The name of the game is recurrence and change.

The genres by which this is pursued are wide and overlapping, including but not limited to: horror, adventure, romance, tragedy (with all the seven deadly aspirations set between).  Certain elements in the story have been influenced by Jules Verne and the collected works of H.P. Lovecraft and it is in an extremely limited sense steampunk, though truly it is more historical fantasy than anything.
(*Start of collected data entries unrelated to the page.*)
Definition run_action (s : system st) (a : action) : option (system st) :=
  match a with
  | DoReply i =>
    let g := gor (members s i) in
    match pc g with
    | LockReply ok => Some (local_run s i (after_lock ok g))
    | ExtendReply ok => Some (local_run s i (after_extend ok g))
    | UnlockReply => Some (local_run s i (after_unlock g))
    | _ => None
    end
  | DoSend i =>
    let g := gor (members s i) in
    match pc g with
    | Sending e k =>
      if (length (watcher g) <? watcher_cap)%nat then Some (local_run s i (continue k (push e g))) else None
    | _ => None
    end
  | DoDrop i =>
    let g := gor (members s i) in
    match pc g with Sending e k => if ctx_done g then Some (local_run s i (continue k g)) else None | _ => None end
  | DoDone i =>
    let g := gor (members s i) in
    match pc g with Selecting => if ctx_done g then Some (local_run s i (on_done g)) else None | _ => None end
  | DoTick i =>
    let g := gor (members s i) in
    match pc g with Selecting => Some (local_run s i (on_tick g)) | _ => None end
  | DoCancel i => Some (outside_run s i (cancelled (gor (members s i))))
  | DoCall i tr =>
    let m := members s i in
    match pc (gor m) with
    | AtLock =>
      let out := locker_call tr (server s) (now s) name (OpLock (value m) (expiration m)) in
      Some (mkSys (now s) out.1
        (<[i := called out.2.1 (now s) m (with_pc (LockReply out.2.1) (gor m))]> (members s)))
    | AtExtend =>
      let out := locker_call tr (server s) (now s) name (OpExtend (value m) (expiration m)) in
      Some (mkSys (now s) out.1
        (<[i := called out.2.1 (now s) m (with_pc (ExtendReply out.2.1) (gor m))]> (members s)))
    | AtUnlock =>
      let out := locker_call tr (server s) (now s) name (OpUnlock (value m)) in
      Some (mkSys (now s) out.1 (<[i := with_gor m (with_pc UnlockReply (gor m))]> (members s)))
    | _ => None
    end
  | DoWait d => if 0 <=? d then Some (mkSys (now s + d) (server s) (members s)) else None
  end.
The goal of the writing is to witness a metamorphosis of personalities under an extreme variety of situations.  The story is not all going to take part in a single piece of time; it may hang in one place primarily, but my desire to bring a little perspectivism into play will not be ignored.  With the use of psychotropic drugs, (or a time machine, however the reader wishes to interpret it), story participants will occasionally be visting different themes and times, even dreams, to explore themselves as momentarily different beings and all with their captain at the helm, Napoleon I (portrayed by me; my avatar is his portrait as a young man and that which I am using for this story). 

As any Elliquiy Freudian may point out, most of my proposed adventures and reactions thereto can be simplified within a group by a dominance in carnality (not to speak technically).  My writing ability therefore should rest in my capacity to present a kind of nonstop insano-thrillride that keeps us on the edge of our computer seats with a tension that aggressive carnal behavior can only briefly sedate, never settle.  Above all I want the writing to be entertaining and inclusive for everyone.

The SL is private and open only by invitation.  I want it to move at a reasonable pace, so I can permit no more than four to join at this time.
I welcome all Private Messages, Comments, and Slander.
I pledged myself to thee
And sacred is the gift
But ah, I feel in this was given
A blessing never meant for me.
Thou art too like a dream from heaven
For earthly love to merit thee.

Einzig

#1
The year is Alternative History (AH) 1825; the Emperor of the French and of Europe and of All Men Who Count is Napoleon Bonaparte, coronated Napoleon I. After thwarting the so called Seventh Coalition and mercilessly subjecting the British and the Prussians under his heel of French Imperial rule, Napoleonic law swarthed the land like a plague, without one single renegade.  Even the British, once their fearless and beloved Duke of Wellington was shortened by a head, raised no words to express their meager objections.   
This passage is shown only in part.